Switch to Threaded View
Hive >> mail # user >> unable to partition the table


Copy link to this message
-
Re: unable to partition the table
sorry for the spam. but one correction.  json_pp appears to be part of the
perl core so if you have a modern perl you may already have it installed.
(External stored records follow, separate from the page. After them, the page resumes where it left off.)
(** Dividing a non-negative gap by a zero error gives +infinity or NaN,
    and +infinity when the gap is a non-zero number. *)
Lemma fdiv_by_zero (x : float64) :
  not_negative x ->
  (fdiv x (Finite 0) = PosInf \/ fdiv x (Finite 0) = NaN)
  /\ (forall g, x = Finite g -> g <> 0%R -> fdiv x (Finite 0) = PosInf).
Proof.
  destruct x as [a| | |]; simpl; intros Hx.
  - rewrite (proj2 (Reqb_iff 0 0) eq_refl). unfold inf_of_sign.
    destruct (Rltb 0 a) eqn:E.
    + split; [auto|reflexivity].
    + apply Rltb_false_iff in E.
      assert (a = 0%R) by lra. subst a.
      rewrite (proj2 (Rltb_false_iff 0 0)) by lra.
      split; [auto|]. intros g Hg Hne. injection Hg as <-. contradiction.
  - rewrite (proj2 (Rltb_false_iff 0 0)) by lra.
    split; [auto|reflexivity].
  - contradiction.
  - split; [auto|discriminate].
Qed.

Lemma combined_error_finite (e1 e2 : R) :
  combined_error (Finite e1) (Finite e2) = Finite (sqrt (e1 * e1 + e2 * e2)).
Proof.
  unfold combined_error, fsquare. simpl.
  rewrite (proj2 (Rltb_false_iff (e1 * e1 + e2 * e2) 0)) by nra.
  reflexivity.
Qed.

Lemma fdiv_finite (a b : R) :
  b <> 0%R -> fdiv (Finite a) (Finite b) = Finite (a / b).
Proof.
  intros Hb. simpl. rewrite (proj2 (Reqb_false_iff b 0) Hb). reflexivity.
Qed.

(** The value of [analyze_restoration_failure] once the five reads at the
    90-degree index succeed. *)
Lemma analyze_restoration_failure_reads (norm_cdf : float64 -> float64)
    (data : Document.t) (i : nat) (C_std C_rev err_std err_rev : float64) :
  find_idx_90 (DataDict.theta (Document.data data)) = Returns i ->
  nth_error (DataDict.C_standard (Document.data data)) i = Some C_std ->
  nth_error (DataDict.C_with_reversal (Document.data data)) i = Some C_rev ->
  nth_error (DataDict.C_standard_err (Document.data data)) i = Some err_std ->
  nth_error (DataDict.C_with_reversal_err (Document.data data)) i = Some err_rev ->
  analyze_restoration_failure norm_cdf data
  = Returns (Restoration.Build 90 C_std C_rev
      (fabs (fsub C_std C_rev))
      (fdiv (fabs (fsub C_std C_rev)) (combined_error err_std err_rev))
      (fdiv (fabs (fsub C_std C_rev)) (combined_error err_std err_rev))
      (fmul (of_int 2)
         (fsub (of_int 1)
            (norm_cdf (fabs (fdiv (fabs (fsub C_std C_rev))
                                  (combined_error err_std err_rev))))))).
Proof.
  intros Hi H1 H2 H3 H4.
  unfold analyze_restoration_failure, extract_arrays.
  cbn [Document.data DataDict.theta DataDict.C_standard DataDict.C_with_reversal
       DataDict.C_standard_err DataDict.C_with_reversal_err].
  rewrite Hi. cbn [bind].
  rewrite (proj2 (list_index_nth _ _ _) H1). cbn [bind].
  rewrite (proj2 (list_index_nth _ _ _) H2). cbn [bind].
  rewrite (proj2 (list_index_nth _ _ _) H3). cbn [bind].
  rewrite (proj2 (list_index_nth _ _ _) H4). cbn [bind].
  reflexivity.
Qed.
On Mon, Jul 1, 2013 at 1:31 PM, Stephen Sprague <[EMAIL PROTECTED]> wrote:

> ok. so i just learned of a perl script called "json_pp"  (for json
> pretty_prrint) that is a binary included in the distro for the perl JSON
> module.  You gotta figure there are analogous tools in other languages as
> well but given this is a binary it doesn't matter much what language its
> written in - it just works.
>
> so doing this:  $ hive -e 'select <your_json_column> from <your_table>' |
> json_pp
>
> you'd actually be able to see what your json looks like in a human
> readable fashion.
>
> get the binary (and the module) here: https://metacpan.org/module/JSON
>
>
> On Wed, Jun 26, 2013 at 4:38 PM, Sunita Arvind <[EMAIL PROTECTED]>wrote:
>
>> Ok. Thanks Stephen. I will try that out.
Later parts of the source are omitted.